EXERCISE DESCRIPTION: Copy, word for word, the lines of the entries below between the one with "kernel that was" and the one with "assert ((v ←", inclusive, and leave out everything else.
★ ★ ★
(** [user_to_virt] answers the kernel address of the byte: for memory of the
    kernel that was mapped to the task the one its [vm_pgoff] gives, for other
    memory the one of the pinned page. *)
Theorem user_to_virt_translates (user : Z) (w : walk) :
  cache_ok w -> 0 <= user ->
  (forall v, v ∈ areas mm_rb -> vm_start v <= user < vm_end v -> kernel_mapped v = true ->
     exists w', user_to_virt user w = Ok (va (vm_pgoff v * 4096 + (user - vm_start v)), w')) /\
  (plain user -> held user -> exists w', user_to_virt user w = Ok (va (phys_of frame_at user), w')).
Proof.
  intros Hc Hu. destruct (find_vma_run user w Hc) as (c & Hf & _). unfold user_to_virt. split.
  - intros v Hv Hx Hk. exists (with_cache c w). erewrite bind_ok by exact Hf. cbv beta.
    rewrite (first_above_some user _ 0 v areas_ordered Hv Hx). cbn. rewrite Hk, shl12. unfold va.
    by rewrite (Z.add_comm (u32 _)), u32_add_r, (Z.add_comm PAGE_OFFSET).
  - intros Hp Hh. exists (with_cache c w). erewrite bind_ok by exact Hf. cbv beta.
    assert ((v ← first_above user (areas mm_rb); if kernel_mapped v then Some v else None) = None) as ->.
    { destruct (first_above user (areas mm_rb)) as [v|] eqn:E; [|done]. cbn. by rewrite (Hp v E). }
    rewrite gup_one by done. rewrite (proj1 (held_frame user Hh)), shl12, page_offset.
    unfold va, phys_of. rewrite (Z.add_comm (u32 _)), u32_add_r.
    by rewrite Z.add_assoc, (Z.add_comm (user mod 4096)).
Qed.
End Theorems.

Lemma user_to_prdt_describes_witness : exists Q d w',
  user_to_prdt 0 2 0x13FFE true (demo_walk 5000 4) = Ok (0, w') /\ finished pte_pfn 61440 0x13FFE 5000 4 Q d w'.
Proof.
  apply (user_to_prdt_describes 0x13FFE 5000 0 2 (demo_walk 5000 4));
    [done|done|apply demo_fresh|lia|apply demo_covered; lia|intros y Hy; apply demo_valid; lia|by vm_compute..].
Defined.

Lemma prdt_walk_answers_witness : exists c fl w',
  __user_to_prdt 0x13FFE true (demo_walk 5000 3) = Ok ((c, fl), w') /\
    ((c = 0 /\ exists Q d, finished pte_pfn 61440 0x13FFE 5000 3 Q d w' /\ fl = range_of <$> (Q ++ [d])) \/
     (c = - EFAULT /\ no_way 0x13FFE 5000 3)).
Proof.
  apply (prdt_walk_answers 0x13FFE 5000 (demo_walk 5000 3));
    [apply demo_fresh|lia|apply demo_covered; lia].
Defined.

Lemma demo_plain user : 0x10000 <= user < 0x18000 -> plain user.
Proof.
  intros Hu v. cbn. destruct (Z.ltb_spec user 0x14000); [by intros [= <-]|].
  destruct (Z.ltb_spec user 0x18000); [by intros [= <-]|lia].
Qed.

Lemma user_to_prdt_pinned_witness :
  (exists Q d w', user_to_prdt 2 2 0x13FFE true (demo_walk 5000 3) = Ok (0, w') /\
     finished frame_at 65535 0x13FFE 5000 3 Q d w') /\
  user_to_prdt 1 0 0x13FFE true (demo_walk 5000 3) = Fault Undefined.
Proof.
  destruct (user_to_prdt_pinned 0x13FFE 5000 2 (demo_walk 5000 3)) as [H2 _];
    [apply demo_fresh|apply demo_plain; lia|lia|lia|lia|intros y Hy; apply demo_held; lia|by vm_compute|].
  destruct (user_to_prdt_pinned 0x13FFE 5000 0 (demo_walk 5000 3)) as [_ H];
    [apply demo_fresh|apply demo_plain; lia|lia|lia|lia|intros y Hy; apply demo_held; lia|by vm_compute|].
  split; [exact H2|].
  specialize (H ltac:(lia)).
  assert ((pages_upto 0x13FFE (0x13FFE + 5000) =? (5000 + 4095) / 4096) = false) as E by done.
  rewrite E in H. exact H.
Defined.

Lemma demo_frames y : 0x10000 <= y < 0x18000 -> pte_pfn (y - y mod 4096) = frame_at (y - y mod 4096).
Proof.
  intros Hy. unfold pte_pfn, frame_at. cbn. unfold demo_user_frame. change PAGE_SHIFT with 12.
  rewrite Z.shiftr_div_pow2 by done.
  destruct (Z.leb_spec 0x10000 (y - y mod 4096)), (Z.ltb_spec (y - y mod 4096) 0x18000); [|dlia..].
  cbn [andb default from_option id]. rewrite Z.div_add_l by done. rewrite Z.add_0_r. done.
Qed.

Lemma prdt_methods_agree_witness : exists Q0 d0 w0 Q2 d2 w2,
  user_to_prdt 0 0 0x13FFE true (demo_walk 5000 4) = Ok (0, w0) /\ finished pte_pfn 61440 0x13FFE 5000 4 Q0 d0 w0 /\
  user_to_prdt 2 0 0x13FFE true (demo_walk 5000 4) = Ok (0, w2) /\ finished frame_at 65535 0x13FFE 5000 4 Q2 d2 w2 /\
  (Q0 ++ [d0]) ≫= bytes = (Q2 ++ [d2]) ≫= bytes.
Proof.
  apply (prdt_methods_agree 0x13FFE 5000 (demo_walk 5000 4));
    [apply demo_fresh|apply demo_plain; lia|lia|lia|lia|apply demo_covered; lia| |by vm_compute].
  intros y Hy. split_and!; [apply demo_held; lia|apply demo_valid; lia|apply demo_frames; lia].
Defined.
★ ★ ★
RESULT:
    kernel that was mapped to the task the one its [vm_pgoff] gives, for other
    memory the one of the pinned page. *)
Theorem user_to_virt_translates (user : Z) (w : walk) :
  cache_ok w -> 0 <= user ->
  (forall v, v ∈ areas mm_rb -> vm_start v <= user < vm_end v -> kernel_mapped v = true ->
     exists w', user_to_virt user w = Ok (va (vm_pgoff v * 4096 + (user - vm_start v)), w')) /\
  (plain user -> held user -> exists w', user_to_virt user w = Ok (va (phys_of frame_at user), w')).
Proof.
  intros Hc Hu. destruct (find_vma_run user w Hc) as (c & Hf & _). unfold user_to_virt. split.
  - intros v Hv Hx Hk. exists (with_cache c w). erewrite bind_ok by exact Hf. cbv beta.
    rewrite (first_above_some user _ 0 v areas_ordered Hv Hx). cbn. rewrite Hk, shl12. unfold va.
    by rewrite (Z.add_comm (u32 _)), u32_add_r, (Z.add_comm PAGE_OFFSET).
  - intros Hp Hh. exists (with_cache c w). erewrite bind_ok by exact Hf. cbv beta.
    assert ((v ← first_above user (areas mm_rb); if kernel_mapped v then Some v else None) = None) as ->.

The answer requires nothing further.